Sallie also brought out some young Great Horned Owls (Bubo virginianus) that were brought to her as orphaned "fuzz balls". I called her today to find out what happened to them that caused them to be brought to her for care. She told me that they were living in a tree that was either cut down, or they were blown out of the nest in a storm. Young owls with some of their flight feathers are often found on the ground because they are not yet ready to fly, but they are big and can accidently push one another out of the nest. They will often climb back up the tree using their talons and beak.

Owl eyes are huge and fixed in their head, so they must turn their head to look around. They are able to see in very little light and they have very good hearing, so they can hear a mouse as well as see it in darkness.

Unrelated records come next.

(** ** Sequences of [DynamoDBManager] calls *)

Module AuthMore.
Import Py Breaker.

(** A [ClientError] of the operation: the world the call starts in, the
    error code and message, and the world it leaves. *)
Record ClientFailure (W : Type) := {
  cf_before : W;
  cf_code : string;
  cf_message : string;
  cf_after : W
}.
Arguments cf_before {W} _.
Arguments cf_code {W} _.
Arguments cf_message {W} _.
Arguments cf_after {W} _.

(** Consecutive [execute_with_retry] calls, each with an operation that
    raises the given [ClientError]: the steps the manager's breaker sees. *)
Definition client_error_steps {W A : Type} (fails : list (ClientFailure W))
    : list (Operation W A * W) :=
  map (fun f =>
         (Auth._execute
            (raising (ClientError (error_response (cf_code f) (cf_message f) None)
                        (cf_message f))
               (cf_after f)),
          cf_before f)) fails.

Definition all_specific {W : Type} (fails : list (ClientFailure W)) : bool :=
  forallb (fun f => Auth.specific_code (cf_code f)) fails.

End AuthMore.

(** * Properties *)

(** ** The circuit breaker *)

Section BreakerFacts.
Import Py Breaker.
Context {W A : Type}.
Variable utcnow : W -> Z.

Lemma on_entry_Some cb now cb1 :
  on_entry cb now = Some cb1 ->
  same_config cb cb1 /\
  failure_count cb1 = failure_count cb /\
  last_failure_time cb1 = last_failure_time cb /\
  state cb1 <> OPEN /\
  (state cb <> OPEN -> cb1 = cb) /\
  (state cb = OPEN -> cb1 = set_state HALF_OPEN cb /\
                      _should_attempt_reset cb now = true).
Proof.
  unfold on_entry, same_config. intros H.
  destruct (state cb) eqn:Hs.
  - inversion H; subst. rewrite Hs. repeat split; congruence.
  - destruct (_should_attempt_reset cb now) eqn:Hr; [|discriminate].
    inversion H; subst; cbn. repeat split; congruence.
  - inversion H; subst. rewrite Hs. repeat split; congruence.
Qed.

Great Horned Owls live over most of North American except for the far northern regions of Alaska and Canada. Notice that Sallie has on very thick gloves to protect her hands and forearms from injury from the owl's talons.

In this photographs Sallie is holding the owl so we can see her talons, which are essential for catching prey. They are sharp, curved and very strong. The muscles in her toes and feet allow her to grasp prey and hold on tight while she flies to a place to enjoy her meal, which she swallows whole. After she has digested the meat, she spits out a pellet which consists of hair (or feathers), and bones.

The owl heads away from her rescuers/captors and flies across Catfish Tank.

She gains alltitude as she flies away. "Good Luck" we say as she flies away.

If by chance you find an injured hawk owl or orphaned young hawks or owls, it is best to call someone with training to handle raptors. In Austin, see the site for complete information. Elesewhere, you can call 512-472 9453 (WILD) which will put you in touch with Wildlife rehabilitators, or look up on the website of Texas Parks and Wildlife Department to locate lists of wildlife rescue people by county. To learn more about Wildlife Rescue and Rehabilitation organization check out this link.

If anyone (an adult) is going to try to pick up an injured or orphaned raptor, be sure to have adequate protection in the form of heavy duty gloves, and a box or carrier ready to receive the bird. Those talons are very sharp and very strong, and the raptor will be afraid and not understand that you are trying to help it, and so you could be injured. DON'T TAKE CHANCES!

Pictures were taken by me (Margaret Bamberger) on November 3, 2008 with my Cannon XTI Rebel digital camera. I hope you enjoyed learning about these fasinating and beautiful birds.